:: Your objective ::
Below are entries. Reproduce exactly the lines between the line holding "source are kept: a" and the line holding "Definition encode_chain_header (body", inclusive, and only those.

:: Supplied entries ::
(* ===== verification/FreeList.v ===== *)
(** * FreeList: the durable chain of free pages

    [src/src/pager/freelist/]: the layout of one chain page, writing a chain
    prefix onto a retained tail, choosing the pages that host the chain, and the
    readers over the tortoise-and-hare cursor. The debug assertions of the
    source are kept: a failed one is [Panic]. *)

From S2P Require Import Prelude Errors PageFormat Store.
From Stdlib Require Import ZArith Lia.
From stdpp Require Import base list strings gmap.

Local Open Scope Z_scope.
Local Open Scope pagedb_scope.

(** ** [layout.rs] *)

(** A [(commit_id, page_id)] pair. *)
Abbreviation entry := (Z * Z)%type.

Definition ENTRY_LEN : Z := 16.
Definition PAGE_HEADER_LEN : Z := 36.
Definition CHAIN_METADATA_CID : Z := 0.

Definition chain_capacity (page_size : Z) : Z :=
  (body_capacity page_size - PAGE_HEADER_LEN) / ENTRY_LEN.

Record ChainPageHeader := mkChainPageHeader {
  cp_next : Z;
  cp_count : Z;
  suffix_entries : Z;
  suffix_max_cid : Z;
  suffix_min_cid : Z;
}.

Definition decode_chain_header (body : bytes) : result ChainPageHeader :=
  if blen body <? PAGE_HEADER_LEN
  then Err (catalog_row_invalid "freelist chain page shorter than its header") else
  let! next_b := slice body 0 8 in
  let next := of_le next_b in
  let! cnt_b := slice body 8 12 in
  let count := of_le cnt_b in
  if (blen body - PAGE_HEADER_LEN) / ENTRY_LEN <? count
  then Err (catalog_row_invalid "freelist chain page entry count exceeds capacity") else
  let! suffix_b := slice body 12 20 in
  let suffix_entries := of_le suffix_b in
  let! max_cid_b := slice body 20 28 in
  let suffix_max_cid := of_le max_cid_b in
  let! min_cid_b := slice body 28 36 in
  let suffix_min_cid := of_le min_cid_b in
  if suffix_entries <? count
  then Err (catalog_row_invalid
              "freelist chain page suffix total is below its own entry count") else
  Ok (mkChainPageHeader next count suffix_entries suffix_max_cid suffix_min_cid).

Definition encode_chain_header (body : bytes) (header : ChainPageHeader) : result bytes :=
  let! count := try_u32 (cp_count header) "free-list chunk_len overflow" in
  let! body := copy_at body 0 (le64 (cp_next header)) in
  let! body := copy_at body 8 (le32 count) in
  let! body := copy_at body 12 (le64 (suffix_entries header)) in
  let! body := copy_at body 20 (le64 (suffix_max_cid header)) in
  copy_at body 28 (le64 (suffix_min_cid header)).

Definition decode_entry (body : bytes) (index : Z) : result entry :=
  let offset := PAGE_HEADER_LEN + index * ENTRY_LEN in
  if blen body <? offset + ENTRY_LEN
  then Err (catalog_row_invalid "freelist chain page entry runs past the page body") else
  let! slot := slice body offset (offset + ENTRY_LEN) in
  let! cid_b := slice slot 0 8 in
  let! pid_b := slice slot 8 16 in
  Ok (of_le cid_b, of_le pid_b).

(** ** [read.rs]: summaries, tails and the cursor *)

Record ChainSummary := mkChainSummary {
  entries_total : Z;
  max_cid : Z;
  min_cid : Z;
}.

Definition default_summary : ChainSummary := mkChainSummary 0 0 U64_MAX.

Record ChainTail := mkChainTail {
  tail_head : Z;
  tail_summary : ChainSummary;
}.

Definition EMPTY : ChainTail := mkChainTail 0 default_summary.

Definition header_summary (header : ChainPageHeader) : ChainSummary :=
  mkChainSummary (suffix_entries header) (suffix_max_cid header) (suffix_min_cid header).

:: Task output ::
    source are kept: a failed one is [Panic]. *)

From S2P Require Import Prelude Errors PageFormat Store.
From Stdlib Require Import ZArith Lia.
From stdpp Require Import base list strings gmap.

Local Open Scope Z_scope.
Local Open Scope pagedb_scope.

(** ** [layout.rs] *)

(** A [(commit_id, page_id)] pair. *)
Abbreviation entry := (Z * Z)%type.

Definition ENTRY_LEN : Z := 16.
Definition PAGE_HEADER_LEN : Z := 36.
Definition CHAIN_METADATA_CID : Z := 0.

Definition chain_capacity (page_size : Z) : Z :=
  (body_capacity page_size - PAGE_HEADER_LEN) / ENTRY_LEN.

Record ChainPageHeader := mkChainPageHeader {
  cp_next : Z;
  cp_count : Z;
  suffix_entries : Z;
  suffix_max_cid : Z;
  suffix_min_cid : Z;
}.

Definition decode_chain_header (body : bytes) : result ChainPageHeader :=
  if blen body <? PAGE_HEADER_LEN
  then Err (catalog_row_invalid "freelist chain page shorter than its header") else
  let! next_b := slice body 0 8 in
  let next := of_le next_b in
  let! cnt_b := slice body 8 12 in
  let count := of_le cnt_b in
  if (blen body - PAGE_HEADER_LEN) / ENTRY_LEN <? count
  then Err (catalog_row_invalid "freelist chain page entry count exceeds capacity") else
  let! suffix_b := slice body 12 20 in
  let suffix_entries := of_le suffix_b in
  let! max_cid_b := slice body 20 28 in
  let suffix_max_cid := of_le max_cid_b in
  let! min_cid_b := slice body 28 36 in
  let suffix_min_cid := of_le min_cid_b in
  if suffix_entries <? count
  then Err (catalog_row_invalid
              "freelist chain page suffix total is below its own entry count") else
  Ok (mkChainPageHeader next count suffix_entries suffix_max_cid suffix_min_cid).

Definition encode_chain_header (body : bytes) (header : ChainPageHeader) : result bytes :=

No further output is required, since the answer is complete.